Spring stresses me out.
Each quiet moment I find tears hiding behind my eye lids. My mind is anything but silent. The days constantly hum with demands, to-do lists, and the tings and pings of technology. My muscles are exhausted. My feet do not want to move. My brain seems to be on whatever fertilizer the farmers are spreading on their fields.
While each season has its ebb and flow, I always feel like spring is the craziest. The sunshine and breezes entice me outside, but the labor of pulling weeds and putting away delinquent Christmas decorations remind me that caring for our home is a never-ending task.
As the baseball schedules are made, vacation plans penned, and wardrobes are rotated from sweatshirts to shorts, I can’t help but feel completely wiped out.
What is it about spring that is so exhausting?
Spring is a time for planting, growing, new beginnings, and some seriously serious stress.
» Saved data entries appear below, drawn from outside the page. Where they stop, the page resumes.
(* ===== verification/ConditionVariableOps.v ===== *)
(** What the operations on locks, condition variables and address arbiters do to a system that
    is in order: they return, and leave it in order. *)
From stdpp Require Import sorting.
From S2P Require Import Prelude Common Results AutoObject HandleTable HandleTableSpec PriorityQueue PriorityQueueLinks PriorityQueueSpec Thread ThreadLocks ThreadWaiters ThreadInherit ThreadHandover ThreadState ThreadOps ThreadWaits GuestMemory ConditionVariable AddressArbiter WaitInvariant SystemState.

Implicit Types (k : Kernel) (s : System).

(** * A lock is released *)

(** A thread that has been woken with the result [r]. *)
Definition awake (r : Z) (t : KThread) : Prop :=
  GetState t = ThreadState.Runnable ∧ m_wait_result t = r ∧ m_wait_queue t = None.

(** The lock of [x] at [addr] goes to [o], which is woken and of whose word the tag is made. *)
Record passed_on k k' (x addr r value o : Z) (rest : list Z) : Prop := {
  po_waiters : ∀ w, w ∈ o :: rest → waits_at k x addr w;
  po_first : ∀ w, w ∈ rest → prio k o ≤ prio k w;
  po_nodup : NoDup (o :: rest);
  po_owner : ∃ t t', threads k !! o = Some t ∧ threads k' !! o = Some t' ∧ awake r t'
    ∧ value = if decide (rest = []) then m_address_key_value t else Z.lor (m_address_key_value t) HandleWaitMask;
  po_waits : ∀ y, waits k' y = if decide (y = o) then None else if decide (y ∈ rest) then Some o else waits k y;
  po_others : ∀ y, y ≠ o → core <$> threads k' !! y = core <$> threads k !! y;
}.

Definition released k k' (x addr r value : Z) : Prop :=
  (k' = k ∧ value = 0 ∧ ∀ w, ¬ waits_at k x addr w) ∨ ∃ o rest, passed_on k k' x addr r value o rest.

Section ops.
Context (cv arb : Z).
#[local] Notation calm := (calm cv arb).
#[local] Notation calm_but := (calm_but cv arb).

Lemma ended_awake t r q :
  GetState t = ThreadState.Waiting → m_wait_queue t = Some q → awake r (ended_thread t r).
Proof.
  intros Hs Hq. unfold ended_thread. rewrite Hs, Z.eqb_refl, Hq. split_and!; [|done|done].
  unfold GetState. simpl. by rewrite next_state_land.
Qed.

(** The steps of [SignalToAddress] and [Wait] that concern the threads. *)
Lemma release_ok k x t addr :
  calm k → threads k !! x = Some t →
  ∃ next more k1 value, RemoveUserWaiterByKey x addr k = Some (next, more, k1) ∧ next_tag next more k1 = Some value
    ∧ ∀ r, ∃ k2, match next with Some o => EndWait o r k1 | None => Some k1 end = Some k2
        ∧ calm k2 ∧ kept k k2 ∧ released k k2 x addr r value.
Proof.
  intros Hk Et. destruct (RemoveUserWaiter_calm cv arb k x t addr Hk Et) as [[E Hn]|(o & to & rest & k1 & E & Ha)].
  - exists None, false, k, 0. split; [done|]. split; [done|]. intros r. exists k. split_and!; try done. by left.
  - exists (Some o), (negb (bool_decide (rest = []))), k1. pose proof Ha as [Hc Eo (Hs & Hcv & q & Eq & Hq) Hco Hw Hws Hf Hnd].
    unfold next_tag. rewrite Eo. cbn [mbind option_bind]. eexists. split; [done|]. split; [done|]. intros r.
    assert (waits k1 o = None) as Hwo by by rewrite Hw, decide_True.
    destruct (EndWait_calm cv arb k1 o to r Hc Eo Hcv Hwo) as (k2 & E2 & Hc2 & Ho).
    { intros q' Eq'. congruence. }
    exists k2. split; [done|]. split; [done|].
    split; [etrans; [by eapply RemoveUserWaiterByKey_kept|by eapply EndWait_kept]|]. right. exists o, rest.
    destruct (same_core_inv _ _ _ _ Hco Eo) as (t0 & E0 & Hct). split; try done.
    + exists t0, (ended_thread to r). split; [done|]. split; [by rewrite (only_lookup _ _ _ _ o Ho), decide_True|].
      split; [by eapply ended_awake|]. assert (m_address_key_value to = m_address_key_value t0) as -> by by injection Hct.
      case_bool_decide; [by rewrite decide_True|by rewrite decide_False].
    + intros y. rewrite (on_waits _ _ _ _ Ho). apply Hw.
    + intros y Hy. rewrite (only_lookup _ _ _ _ y Ho), decide_False by done. apply Hco.
Qed.

Lemma SignalToAddress_ok s t addr :
  system_ok cv arb s → get_thread (cur s) s = Some t →
  ∃ k value, KConditionVariable.SignalToAddress addr s
      = Some (ResultSuccess, with_memory (Write32 addr value (memory s)) (with_kernel k s))
    ∧ released (kernel s) k (cur s) addr ResultSuccess value
    ∧ calm k ∧ kept (kernel s) k.
Proof.
  intros Hs Et. destruct (release_ok (kernel s) (cur s) t addr (so_calm _ _ _ _ Hs) Et) as (next & more & k1 & value & E & Ev & H).
  destruct (H ResultSuccess) as (k2 & E2 & Hc & Hk & Hr). exists k2, value. split; [|done].
  unfold KConditionVariable.SignalToAddress. rewrite E. cbn [mbind option_bind]. rewrite Ev. cbn [mbind option_bind].
  unfold WriteToUser. cbv beta iota zeta. unfold on_kernel. simpl.
  destruct next as [o|]; [rewrite E2|injection E2 as ->]; done.
Qed.
End ops.

(** * A thread goes to sleep *)

(** The calling thread as it sleeps with the queue [q]. *)
Definition asleep (q : KThreadQueue) (t : KThread) : Prop :=
  GetState t = ThreadState.Waiting ∧ m_wait_queue t = Some q.

(** [x] sleeps with [q] and waits for [w]; nobody else is concerned. *)
Record put_to_sleep k k' (x : Z) (q : KThreadQueue) (w : option Z) (t' : KThread) : Prop := {
  ps_thread : threads k' !! x = Some t';
  ps_asleep : asleep q t';
  ps_waits : ∀ y, waits k' y = if decide (y = x) then w else waits k y;
  ps_others : ∀ y, y ≠ x → core <$> threads k' !! y = core <$> threads k !! y;
}.

Section sleeping.
Context (cv arb : Z) (k : Kernel) (x : Z) (t : KThread).
Context (Hk : calm cv arb k) (Et : threads k !! x = Some t) (Hrun : GetState t ≠ ThreadState.Waiting).

Lemma running_free : m_condvar_tree t = None ∧ waits k x = None ∧ m_waiting_lock_info t = None.
Proof using All.
  destruct (not_waiting cv arb (waits k x) t) as [H1 H2]; [by apply Hk|done|]. split; [done|]. split; [done|].
  by apply (waits_None _ _ _ _ (ko_locks k (sn_ok k (proj1 Hk))) Et).
Qed.

Lemma fell_asleep k1 k2 q w t1 :
  calm_but cv arb (Some x) k1 → threads k1 !! x = Some t1 → waits k1 x = w →
  match q_class q with
  | WaitForAddress | LightLock => is_Some w ∧ m_condvar_tree t1 = None
  | WaitConditionVariable c =>
      c = cv ∧ (m_condvar_tree t1 = Some cv ∧ w = None ∨ m_condvar_tree t1 = None ∧ is_Some w)
  | AddressArbiter c => c = arb ∧ m_condvar_tree t1 = Some arb ∧ w = None
  | ThreadSleep => m_condvar_tree t1 = None ∧ w = None
  end →
  (∀ y, y ≠ x → waits k1 y = waits k y ∧ core <$> threads k1 !! y = core <$> threads k !! y) →
  ∃ k2, BeginWait x q k1 = Some k2 ∧ calm cv arb k2
    ∧ put_to_sleep k k2 x q w (set_wait (m_wait_cancelled t1) (m_wait_result t1) (Some q) (in_state (next_state t1 ThreadState.Waiting) t1)).
Proof using All.
  intros Hc E1 Hw Hq Hoth. destruct (BeginWait_calm cv arb k1 x t1 q Hc E1) as (k2' & E & Hc2 & Ho); [by rewrite Hw|].
  exists k2'. split; [done|]. split; [done|]. split.
  - by rewrite (only_lookup _ _ _ _ x Ho), decide_True.
  - split; [|done]. unfold GetState. simpl. by rewrite next_state_land.
  - intros y. rewrite (on_waits _ _ _ _ Ho). destruct (decide (y = x)) as [->|Hne]; [done|by apply Hoth].
  - intros y Hne. rewrite (only_lookup _ _ _ _ y Ho), decide_False by done. by apply Hoth.
Qed.

(** ... behind the owner of a lock. *)
Lemma block_on_owner owner addr value :
  is_Some (threads k !! owner) →
  ∃ k1 k2 k3 t', SetUserAddressKey x addr value k = Some k1 ∧ AddWaiter owner x k1 = Some k2
    ∧ BeginWait x (MkQueue WaitForAddress false) k2 = Some k3
    ∧ calm cv arb k3 ∧ kept k k1 ∧ kept k1 k2 ∧ kept k2 k3
    ∧ put_to_sleep k k3 x (MkQueue WaitForAddress false) (Some owner) t'
    ∧ m_address_key t' = addr ∧ m_address_key_value t' = value ∧ m_is_kernel_address_key t' = false.
Proof using All.
  intros Ho. destruct running_free as (Hcv & Hw & Hl). unfold SetUserAddressKey. rewrite Et. cbn [mbind option_bind].
  rewrite check_bind_Some by by rewrite Hl.
  destruct (rekey_only k x t (set_address_key addr value false)) as (k1 & E1 & H1); try done; [apply Hk|].
  set (t1 := set_address_key addr value false t) in *.
  assert (calm_but cv arb (Some x) k1) as Hc1 by (eapply calm_only; [by apply calm_but_weaken|exact H1|done]).
  assert (threads k1 !! x = Some t1) as Et1 by by rewrite (only_lookup _ _ _ _ x H1), decide_True.
  destruct (AddWaiter_calm cv arb k1 owner x t1 Hc1) as (k2 & t2 & E2 & Hc2 & Et2 & Hct & Hw2 & R); [|done|done|by rewrite (on_waits _ _ _ _ H1)|].
  { rewrite (only_lookup _ _ _ _ owner H1). destruct (decide _); [by eexists|done]. }
  destruct (fell_asleep k2 k2 (MkQueue WaitForAddress false) (Some owner) t2 Hc2 Et2 Hw2) as (k3 & E3 & Hc3 & Hps).
  { split; [by eexists|]. by injection Hct as _ _ _ _ _ _ _ _ _ _ _ _ ->. }
  { intros y Hne. destruct R as [_ Hco ->]. rewrite decide_False by done. split; [apply (on_waits _ _ _ _ H1)|].
    by rewrite Hco, (only_lookup _ _ _ _ y H1), decide_False. }
  exists k1, k2, k3. eexists. split; [done|]. split; [done|]. split; [done|]. split; [done|].
  split; [by eapply on_thread_kept|]. split; [by eapply AddWaiter_kept|]. split; [by eapply BeginWait_kept|].
  split; [exact Hps|]. simpl. injection Hct. intros. by split_and!.
Qed.
End sleeping.

Section blocking.
Context (cv arb : Z).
The school year’s end is looming and, while summer is so nice, the tests, papers, and traditions that simply MUST be upheld make the last months more demanding than most. Spring stresses me out.
As the days get longer, some how I feel compelled to fit in more tasks. Why? I want to start running again and am eager to begin the ritual of playing catch with my children each afternoon, but how am I supposed to fit in more when there is still homework to do and papers to grade?
I guess I should take a hint from the bright green sprouts that are making their way into the sunlight. I need to get my head out of the dark.
There are many things I can do to slough off the stress of spring. First, I can enjoy the added sunshine each day. Second, I can say continued prayers of thanksgiving for all the opportunities that pop up. Third, I can say, “No.” to some of those opportunities. Just because the sun is shining on a situation, does not mean I have to accept that challenge. Finally, I need to remind myself there are only 24 hours in the day and I am only one woman. I don’t have to do everything in a day. I have all spring to clean up my schedule.
I hope you find that spring blooms with new opportunities and peace. If the stress of spring is buzzing around you, don’t let the noise drown out the song of the newly returned robins. Spring cleaning doesn’t have to be done all at once, after all that clutter took time to grow that big. No matter the weather you can let some sunshine perk you up or the steady strum of rain on the roof calm you down. Let the new life and blossoming change be energy for your positive attitude and put hopeful intents into your projects and planning.
By: Melanie A. Peters
P.S. I didn’t touch the topic of the stress the upcoming swimsuit season brings. I don’t want to go there!